Мне почему-то было грустно. И только периодические звуки «Тр-р» немного веселили меня.
Вскоре мы достигли того места, когда тибетское плато начало снижаться. Наступила пора прощаться с Тибетом. Мы горделиво обнимались, позируя перед фотоаппаратом то на фоне озера, то на фоне палатки, а на душе было грустно, потому что нам не хотелось расставаться с Тибетом — Колыбелью Человечества.
Я, конечно же, улыбался и фотографировался с деланной улыбкой на лице. А желудок болел, болел и болел… Но как только я.[ садился в автомобиль, я тут же засыпал и спал, спал и спал, не обращая внимания на боль. Срабатывала защитная реакция организма после перенесенных стрессов.

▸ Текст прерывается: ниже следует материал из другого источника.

(* ===== verification/Gpt.v ===== *)
(** * The partition table: checking, patching and writing a GPT image.

    The GPT half of [Platforms/QcomModulePkg/Library/BootLib/PartitionTableUpdate.c]
    with the byte macros of its header file.  An image is a list of bytes that the
    functions change in place; a header or an entry is an offset into it, and an
    access outside of the image is a fault. *)
From stdpp Require Import base numbers list option strings.
From Stdlib Require Import ZArith Lia Ascii.
From S2P Require Import Prelude BaseLib Unicode Storage Bytes.
Local Open Scope Z_scope.

(** ** Constants of PartitionTableUpdate.h *)
Definition SUCCESS : Z := 0.
Definition FAILURE : Z := 1.
Definition PARTITION_TYPE_MBR : Z := 0.
Definition PARTITION_TYPE_GPT : Z := 1.
Definition PARTITION_TYPE_GPT_BACKUP : Z := 2.
Definition GPT_PROTECTIVE : Z := 0xEE.
Definition MBR_PARTITION_RECORD : Z := 446.
Definition OS_TYPE : Z := 4.
Definition MBR_SIGNATURE : Z := 510.
Definition MBR_SIGNATURE_BYTE_0 : Z := 0x55.
Definition MBR_SIGNATURE_BYTE_1 : Z := 0xAA.
Definition MIBIB_MAGIC1 : Z := 0xFE569FAC.
Definition MIBIB_MAGIC2 : Z := 0xCD7F127A.
Definition GPT_SIGNATURE_1 : Z := 0x54524150.
Definition GPT_SIGNATURE_2 : Z := 0x20494645.
Definition GPT_HEADER_SIZE : Z := 92.
Definition GPT_LBA : Z := 1.
Definition GPT_PART_ENTRY_SIZE : Z := 128.
Definition HEADER_SIZE_OFFSET : Z := 12.
Definition HEADER_CRC_OFFSET : Z := 16.
Definition PRIMARY_HEADER_OFFSET : Z := 24.
Definition BACKUP_HEADER_OFFSET : Z := 32.
Definition FIRST_USABLE_LBA_OFFSET : Z := 40.
Definition LAST_USABLE_LBA_OFFSET : Z := 48.
Definition PARTITION_ENTRIES_OFFSET : Z := 72.
Definition PARTITION_COUNT_OFFSET : Z := 80.
Definition PENTRY_SIZE_OFFSET : Z := 84.
Definition PARTITION_CRC_OFFSET : Z := 88.
Definition PARTITION_ENTRY_LAST_LBA : Z := 40.
Definition PARTITION_ENTRY_SIZE : Z := 128.
Definition MIN_PARTITION_ARRAY_SIZE : Z := 0x4000.
Definition ATTRIBUTE_FLAG_OFFSET : Z := 48.
Definition GPT_HDR_BLOCKS : Z := 1.
Definition MAX_PARTITION_ENTRIES_SZ : Z := 128 * 128.

(** ** Kind of image *)
Definition PartitionVerifyMbrSignature (Sz : Z) (Gpt : list Z) : option Z :=
  if Sz <=? MBR_SIGNATURE + 1 then Some FAILURE else
  b0 ← rd Gpt MBR_SIGNATURE 1;
  if negb (bool_decide (b0 = [MBR_SIGNATURE_BYTE_0])) then Some FAILURE else
  b1 ← rd Gpt (MBR_SIGNATURE + 1) 1;
  Some (if bool_decide (b1 = [MBR_SIGNATURE_BYTE_1]) then SUCCESS else FAILURE).

Definition PartitionVerifyMibibImage (Image : list Z) : option Z :=
  w0 ← GET_LWORD_FROM_BYTE Image 0;
  if negb (w0 =? MIBIB_MAGIC1) then Some FAILURE else
  w1 ← GET_LWORD_FROM_BYTE Image 4;
  Some (if negb (w1 =? MIBIB_MAGIC2) then FAILURE else SUCCESS).

(** [Ptype] is an out-parameter: [None] while it is not set. *)
Definition MbrGetPartitionType (Sz : Z) (Gpt : list Z) : option (Z * option Z) :=
  let PtypeOffset := MBR_PARTITION_RECORD + OS_TYPE in
  if Sz <=? PtypeOffset then Some (FAILURE, None) else
  b ← rd Gpt PtypeOffset 1;
  Some (SUCCESS, head b).

Definition PartitionGetType (Sz : Z) (Gpt : list Z) : option (Z * option Z) :=
  Ret ← PartitionVerifyMbrSignature Sz Gpt;
  if Ret =? 0 then
    '(Ret, Ptype) ← MbrGetPartitionType Sz Gpt;
    if Ret =? 0 then
      Some (Ret, Some (if bool_decide (Ptype = Some GPT_PROTECTIVE) then PARTITION_TYPE_GPT
                       else PARTITION_TYPE_MBR))
    else Some (Ret, Ptype)
  else Some (SUCCESS, Some PARTITION_TYPE_GPT_BACKUP).

(** ** Headers *)
Record GptHeaderData := mk_header {
  FirstUsableLba : Z; PartEntrySz : Z; HeaderSz : Z; MaxPtCnt : Z; LastUsableLba : Z
}.
Definition set_HeaderSz (x : Z) (h : GptHeaderData) : GptHeaderData :=
  mk_header (FirstUsableLba h) (PartEntrySz h) x (MaxPtCnt h) (LastUsableLba h).

(** The numeric value of a status, truncated to the UINT32 [Ret]. *)
Definition status_u32 (s : EFI_STATUS) : Z :=
  match s with
  | EFI_SUCCESS => 0 | EFI_LOAD_ERROR => 1 | EFI_INVALID_PARAMETER => 2 | EFI_UNSUPPORTED => 3
  | EFI_BAD_BUFFER_SIZE => 4 | EFI_BUFFER_TOO_SMALL => 5 | EFI_NOT_READY => 6
  | EFI_DEVICE_ERROR => 7 | EFI_OUT_OF_RESOURCES => 9 | EFI_VOLUME_CORRUPTED => 10
  | EFI_VOLUME_FULL => 11 | EFI_NO_MEDIA => 12 | EFI_NOT_FOUND => 14
  | EFI_NO_MAPPING => 17 | EFI_NOT_STARTED => 19
  | EFI_ABORTED => 21 | EFI_PROTOCOL_ERROR => 24
  | EFI_SECURITY_VIOLATION => 26 | EFI_COMPROMISED_DATA => 33
  | EFI_WARNING code => u32 (Z.pos code)
  end.

Section gpt.
Context {FW : Firmware}.

(** [CalculateCrc32] over [n] bytes of the image. *)
Definition crc_of (buf : list Z) (off n : Z) : option (EFI_STATUS * Z) :=
  data ← rd buf off (Z.to_nat n); Some (CalculateCrc32 data).

(** The range checks on a header whose CRC is right, lines 851-893. *)
Definition header_in_range (Secondary : bool) (GptHeader : GptHeaderData) (CurrentLba : Z)
    (DeviceDensity BlkSz : Z) : bool :=
  (Secondary || (CurrentLba =? GPT_LBA)) &&
  (FirstUsableLba GptHeader <=? DeviceDensity / BlkSz) &&
  (LastUsableLba GptHeader <=? DeviceDensity / BlkSz) &&
  (PartEntrySz GptHeader =? GPT_PART_ENTRY_SIZE) &&
  (MaxPtCnt GptHeader <=? MIN_PARTITION_ARRAY_SIZE / PartEntrySz GptHeader).

(** The result, the header and the image; the header's CRC field stays zeroed
    when the CRC does not match. *)
Definition ParseGptHeader (Secondary : bool) (GptHeader : GptHeaderData) (Gpt : list Z)
    (GptBuffer DeviceDensity BlkSz : Z) : option (Z * GptHeaderData * list Z) :=
  w0 ← GET_LWORD_FROM_BYTE Gpt GptBuffer;
  if negb (w0 =? GPT_SIGNATURE_2) then Some (FAILURE, GptHeader, Gpt) else
  w1 ← GET_LWORD_FROM_BYTE Gpt (GptBuffer + 4);
  if negb (w1 =? GPT_SIGNATURE_1) then Some (FAILURE, GptHeader, Gpt) else
  size ← GET_LWORD_FROM_BYTE Gpt (GptBuffer + HEADER_SIZE_OFFSET);
  let GptHeader := set_HeaderSz size GptHeader in
  if HeaderSz GptHeader <? GPT_HEADER_SIZE then Some (FAILURE, GptHeader, Gpt) else
  if BlkSz <? HeaderSz GptHeader then Some (FAILURE, GptHeader, Gpt) else
  CrcOrig ← GET_LWORD_FROM_BYTE Gpt (GptBuffer + HEADER_CRC_OFFSET);
  Gpt ← PUT_LONG Gpt (GptBuffer + HEADER_CRC_OFFSET) 0;
  '(Status, CrcVal) ← crc_of Gpt GptBuffer (HeaderSz GptHeader);
  if negb (is_success Status) then Some (FAILURE, GptHeader, Gpt) else
  if negb (CrcVal =? CrcOrig) then Some (FAILURE, GptHeader, Gpt) else
  Gpt ← PUT_LONG Gpt (GptBuffer + HEADER_CRC_OFFSET) CrcVal;
  lba ← GET_LLWORD_FROM_BYTE Gpt (GptBuffer + PRIMARY_HEADER_OFFSET);
  let CurrentLba := u32 lba in
  first ← GET_LLWORD_FROM_BYTE Gpt (GptBuffer + FIRST_USABLE_LBA_OFFSET);
  count ← GET_LWORD_FROM_BYTE Gpt (GptBuffer + PARTITION_COUNT_OFFSET);
  entry ← GET_LWORD_FROM_BYTE Gpt (GptBuffer + PENTRY_SIZE_OFFSET);
  last ← GET_LLWORD_FROM_BYTE Gpt (GptBuffer + LAST_USABLE_LBA_OFFSET);
  let GptHeader := mk_header first entry (HeaderSz GptHeader) count last in
  Some (if header_in_range Secondary GptHeader CurrentLba DeviceDensity BlkSz
        then SUCCESS else FAILURE, GptHeader, Gpt).

(** ** Patching for the size of the device *)

(** The loop over the used entries: the two first words of the type GUID. *)
Fixpoint used_entries (fuel : nat) (Gpt : list Z) (Entries Max TotalPart : Z) : option Z :=
  match fuel with
  | O => fault
  | S fuel' =>
    if Max <=? TotalPart then Some TotalPart else
    w0 ← GET_LLWORD_FROM_BYTE Gpt (Entries + TotalPart * PARTITION_ENTRY_SIZE);
    if negb (w0 =? 0) then used_entries fuel' Gpt Entries Max (TotalPart + 1) else
    w1 ← GET_LLWORD_FROM_BYTE Gpt (Entries + TotalPart * PARTITION_ENTRY_SIZE + 8);
    if negb (w1 =? 0) then used_entries fuel' Gpt Entries Max (TotalPart + 1)
    else Some TotalPart
  end.

(** The header fields, lines 926-942: the primary header names the backup, the
    backup names the primary, both the last usable block. *)
Definition patch_headers (Gpt : list Z) (Primary Secondary NumSectors PtnEntryBlks : Z)
  : option (list Z) :=
  Gpt ← PUT_LONG_LONG Gpt (Primary + BACKUP_HEADER_OFFSET) (u64 (NumSectors - 1));
  Gpt ← PUT_LONG_LONG Gpt (Primary + LAST_USABLE_LBA_OFFSET)
          (u64 (NumSectors - u32 (PtnEntryBlks + 1)));
  Gpt ← PUT_LONG_LONG Gpt (Secondary + PRIMARY_HEADER_OFFSET) 1;
  Gpt ← PUT_LONG_LONG Gpt (Secondary + LAST_USABLE_LBA_OFFSET)
          (u64 (NumSectors - u32 (PtnEntryBlks + 1)));
  PUT_LONG_LONG Gpt (Secondary + PARTITION_ENTRIES_OFFSET) (u64 (NumSectors - PtnEntryBlks)).

(** The last partition of both copies grows to the last usable block, lines
    944-961.  The offset is a UINT32. *)
Definition patch_last_partition (Gpt : list Z) (Entries PartEntryArrSz Max NumSectors PtnEntryBlks : Z)
  : option (list Z) :=
  TotalPart ← used_entries (S (Z.to_nat Max)) Gpt Entries Max 0;
  let LastPartOffset :=
    u32 (u32 (TotalPart - 1) * PARTITION_ENTRY_SIZE + PARTITION_ENTRY_LAST_LBA) in
  Gpt ← PUT_LONG_LONG Gpt (Entries + LastPartOffset) (u64 (NumSectors - u32 (PtnEntryBlks + 1)));
  PUT_LONG_LONG Gpt (Entries + LastPartOffset + PartEntryArrSz)
    (u64 (NumSectors - u32 (PtnEntryBlks + 1))).

(** The checksum of a table into a header, and of a header into itself. *)
Definition patch_table_crc (Gpt : list Z) (Header Table Size : Z) : option (Z * list Z) :=
  '(Status, CrcVal) ← crc_of Gpt Table Size;
  if EFI_ERROR Status then Some (FAILURE, Gpt) else
  Gpt ← PUT_LONG Gpt (Header + PARTITION_CRC_OFFSET) CrcVal;
  Some (SUCCESS, Gpt).
Definition patch_header_crc (Gpt : list Z) (Header : Z) : option (Z * list Z) :=
  Gpt ← PUT_LONG Gpt (Header + HEADER_CRC_OFFSET) 0;
  '(Status, CrcVal) ← crc_of Gpt Header GPT_HEADER_SIZE;
  if EFI_ERROR Status then Some (FAILURE, Gpt) else
  Gpt ← PUT_LONG Gpt (Header + HEADER_CRC_OFFSET) CrcVal;
  Some (SUCCESS, Gpt).

Definition PatchGpt (Gpt : list Z) (DeviceDensity PartEntryArrSz : Z) (GptHeader : GptHeaderData)
    (BlkSz : Z) : option (Z * list Z) :=
  if BlkSz =? 0 then fault else
  let PtnEntryBlks := MAX_PARTITION_ENTRIES_SZ / BlkSz + GPT_HDR_BLOCKS in
  let NumSectors := DeviceDensity / BlkSz in
  let PrimaryGptHeader := BlkSz in
  let Offset := u32 (2 * PartEntryArrSz) in
  let SecondaryGptHeader := u32 (Offset + BlkSz) + PrimaryGptHeader in
  Gpt ← patch_headers Gpt PrimaryGptHeader SecondaryGptHeader NumSectors PtnEntryBlks;
  let PartitionEntryArrStart := PrimaryGptHeader + BlkSz in
  Gpt ← patch_last_partition Gpt PartitionEntryArrStart PartEntryArrSz (MaxPtCnt GptHeader)
          NumSectors PtnEntryBlks;
  let Size := u32 (MaxPtCnt GptHeader * PartEntrySz GptHeader) in
  '(Ret, Gpt) ← patch_table_crc Gpt PrimaryGptHeader PartitionEntryArrStart Size;
  if negb (Ret =? SUCCESS) then Some (FAILURE, Gpt) else
  '(Ret, Gpt) ← patch_table_crc Gpt SecondaryGptHeader (PartitionEntryArrStart + PartEntryArrSz) Size;
  if negb (Ret =? SUCCESS) then Some (FAILURE, Gpt) else
  '(Ret, Gpt) ← patch_header_crc Gpt PrimaryGptHeader;
  if negb (Ret =? SUCCESS) then Some (FAILURE, Gpt) else
  patch_header_crc Gpt SecondaryGptHeader.

(** ** Writing *)

(** [WriteBlocks] of [n] bytes of the image. *)
Definition write_image (dev Lba : Z) (Gpt : list Z) (off n : Z) : B EFI_STATUS :=
  data ← access (rd Gpt off (Z.to_nat n));
  do_event (WriteBlocks dev Lba data).

(** The five writes of WriteGpt, lines 1078-1133, in their order: protective MBR,
    primary header, backup header, primary entries, backup entries. *)
Definition write_tables (dev BlkSz PartEntryArrSz SecondaryGptHdr : Z) (Gpt : list Z) : B Z :=
  let PrimaryGptHdr := BlkSz in
  Status ← write_image dev 0 Gpt 0 BlkSz;
  if EFI_ERROR Status then mret FAILURE else
  Status ← write_image dev 1 Gpt PrimaryGptHdr BlkSz;
  if EFI_ERROR Status then mret FAILURE else
  BackUpGptLba ← access (GET_LLWORD_FROM_BYTE Gpt (PrimaryGptHdr + BACKUP_HEADER_OFFSET));
  Status ← write_image dev BackUpGptLba Gpt SecondaryGptHdr BlkSz;
  if EFI_ERROR Status then mret FAILURE else
  PartitionEntryLba ← access (GET_LLWORD_FROM_BYTE Gpt (PrimaryGptHdr + PARTITION_ENTRIES_OFFSET));
  Status ← write_image dev PartitionEntryLba Gpt (PrimaryGptHdr + BlkSz) PartEntryArrSz;
  if EFI_ERROR Status then mret FAILURE else
  PartitionEntryLba ←
    access (GET_LLWORD_FROM_BYTE Gpt (SecondaryGptHdr + PARTITION_ENTRIES_OFFSET));
  Status ← write_image dev PartitionEntryLba Gpt (PrimaryGptHdr + BlkSz + PartEntryArrSz)
             PartEntryArrSz;
  if EFI_ERROR Status then mret FAILURE else mret SUCCESS.

(** From the checks on the image to the patched image, lines 1036-1072: the
    result, the image, the size of the entry array and the secondary header. *)
Definition prepare_gpt (Sz : Z) (Gpt : list Z) (DeviceDensity BlkSz : Z)
  : B (Z * list Z * Z * Z) :=
  let GptHeader := mk_header 0 0 0 0 0 in
  if Sz <=? u32 (BlkSz * 2) then mret (FAILURE, Gpt, 0, 0) else
  let PrimaryGptHdr := BlkSz in
  Secondary ← gets ParseSecondaryGpt;
  parsed ← access (ParseGptHeader Secondary GptHeader Gpt PrimaryGptHdr DeviceDensity BlkSz);
  let '(Ret, GptHeader, Gpt) := parsed in
  if negb (Ret =? 0) then mret (Ret, Gpt, 0, 0) else
  let PartEntryArrSz := u32 (PartEntrySz GptHeader * MaxPtCnt GptHeader) in
  let PartEntryArrSz :=
    if PartEntryArrSz <? MIN_PARTITION_ARRAY_SIZE then MIN_PARTITION_ARRAY_SIZE
    else PartEntryArrSz in
  let Offset := u32 (2 * PartEntryArrSz) in
  if Sz <? u32 (Offset + u32 (BlkSz * 3)) then mret (FAILURE, Gpt, 0, 0) else
  let SecondaryGptHdr := u32 (Offset + BlkSz) + PrimaryGptHdr in
  _ ← modify (set_ParseSecondaryGpt true);
  parsed ← access (ParseGptHeader true GptHeader Gpt SecondaryGptHdr DeviceDensity BlkSz);
  let '(Ret, GptHeader, Gpt) := parsed in
  if negb (Ret =? 0) then mret (Ret, Gpt, 0, 0) else
  patched ← access (PatchGpt Gpt DeviceDensity PartEntryArrSz GptHeader BlkSz);
  let (Ret, Gpt) := patched : Z * list Z in
  mret (Ret, Gpt, PartEntryArrSz, SecondaryGptHdr).

Definition WriteGpt (Lun Sz : Z) (Gpt : list Z) : B (Z * list Z) :=
  handles ← access (GetStorageHandle Lun MAX_HANDLEINF_LST_SIZE);
  let (Status, BlockIoHandle) := handles : EFI_STATUS * list HandleInfo in
  let Ret := status_u32 Status in
  if negb (Ret =? 0) || negb (length BlockIoHandle =? 1)%nat then mret (Ret, Gpt) else
  h ← access (BlockIoHandle !! 0%nat);
  let DeviceDensity := GetPartitionSize (BlkIo h) in
  if DeviceDensity =? 0 then mret (FAILURE, Gpt) else
  blk ← access (BlkIo h);
  let BlkSz := BlockSize blk in
  prepared ← prepare_gpt Sz Gpt DeviceDensity BlkSz;
  let '(Ret, Gpt, PartEntryArrSz, SecondaryGptHdr) := prepared in
  if negb (Ret =? 0) then mret (Ret, Gpt) else
  Status ← ErasePartition (BlkIo h) (Handle h);
  if negb (is_success Status) then mret (FAILURE, Gpt) else
  Ret ← write_tables (This blk) BlkSz PartEntryArrSz SecondaryGptHdr Gpt;
  if negb (Ret =? 0) then mret (Ret, Gpt) else
  _ ← modify (set_FlashingGpt false);
  Gpt ← access (wr Gpt 0 (repeat 0 (Z.to_nat Sz)));
  mret (SUCCESS, Gpt).

Definition UpdatePartitionTable (GptImage : list Z) (Sz Lun : Z) : B (EFI_STATUS * list Z) :=
  typed ← access (PartitionGetType Sz GptImage);
  let (Ret, Ptype) := typed : Z * option Z in
  if negb (Ret =? 0) then mret (EFI_NOT_FOUND, GptImage) else
  if bool_decide (Ptype = Some PARTITION_TYPE_GPT) then
    _ ← modify (set_FlashingGpt true);
    written ← WriteGpt Lun Sz GptImage;
    let (Ret, GptImage) := written : Z * list Z in
    mret (if negb (Ret =? 0) then EFI_VOLUME_CORRUPTED else EFI_SUCCESS, GptImage)
  else mret (EFI_UNSUPPORTED, GptImage).
End gpt.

Иногда я вспоминал свои былые чемпионские походы, когда на тяжелых перевалах было столько стрессов, столько стрессов… А потом… нам на грудь вешали чемпионские медали.
— Неужели я сдал, неужели я… постарел? — думал я.

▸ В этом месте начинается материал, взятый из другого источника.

(* ===== verification/GptSpec.v ===== *)
(** * The partition table: what is accepted and what is written.

    [valid_header] is the check of a GPT header in the terms of the UEFI
    specification; ParseGptHeader is shown to decide it.  PatchGpt is shown to
    produce an image whose two headers are valid again, and WriteGpt to put this
    image on the device. *)
From stdpp Require Import base numbers list option strings.
From Stdlib Require Import ZArith Lia Ascii.
From S2P Require Import Prelude BaseLib Unicode Storage Bytes StorageSpec Gpt.
Local Open Scope Z_scope.

(** The fields of the header at [hdr]. *)
Definition header_at (Gpt : list Z) (hdr : Z) : GptHeaderData :=
  mk_header (le 8 Gpt (hdr + FIRST_USABLE_LBA_OFFSET)) (le 4 Gpt (hdr + PENTRY_SIZE_OFFSET))
    (le 4 Gpt (hdr + HEADER_SIZE_OFFSET)) (le 4 Gpt (hdr + PARTITION_COUNT_OFFSET))
    (le 8 Gpt (hdr + LAST_USABLE_LBA_OFFSET)).

Section gpt_spec.
Context {FW : Firmware} {FWL : FirmwareLaws FW}.

(** The checksum of the first [n] bytes of a header with its own field zeroed. *)
Definition header_crc (Gpt : list Z) (hdr : Z) (n : nat) : Z :=
  snd (CalculateCrc32 (upd (slice n Gpt hdr) HEADER_CRC_OFFSET (le_bytes 4 0))).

Мне вспомнился уже пожилой бывший президент японской фирмы «Ничиборен», господин Кондо, или вернее, Кондо-сан. Он прекрасно говорил по-русски, но иногда путал русские слова.
С ним, господином Кондо, мы как-то шли по Манежной площади в Москве, изрядно выпив. Конечно же, мы говорили о жизни. Весело говорили. Я помню, расспрашивал его о степени напора японских мужчин во время процедуры ухаживания за японскими женщинами, попросив особо отметить его личный опыт.
— Ты что, Мулдашев-сан, ты что? — помню, сказал Кондосан. — Я уже, уже… я уже устарел.
— Чего? — переспросил я.
— Устарел, — повторил он, путая слово «устарел» со словом «постарел».
Помню, мне стало грустно.
Вот и сейчас мне стало казаться, что я, возможно, тоже «устарел», но… кто знает…. кто знает, в какой степени. Вскоре стали встречаться селения, в которых мы останавливались, чтобы перекусить. Я наблюдал, как Рафаэль Юсупов пьет чай, всем своим видом оценивая качество этого напитка, я любовался, как Равиль Мирхай-даров простодушно «сосет» из горла пиво, но особо внимательно я следил за Сергеем Анатольевичем Селиверстовым, который выпивал любой напиток одним-двумя глотками и тут же начинал писать на коленях, желая, видимо, наверстать упущенное в ведении своих полевых дневников.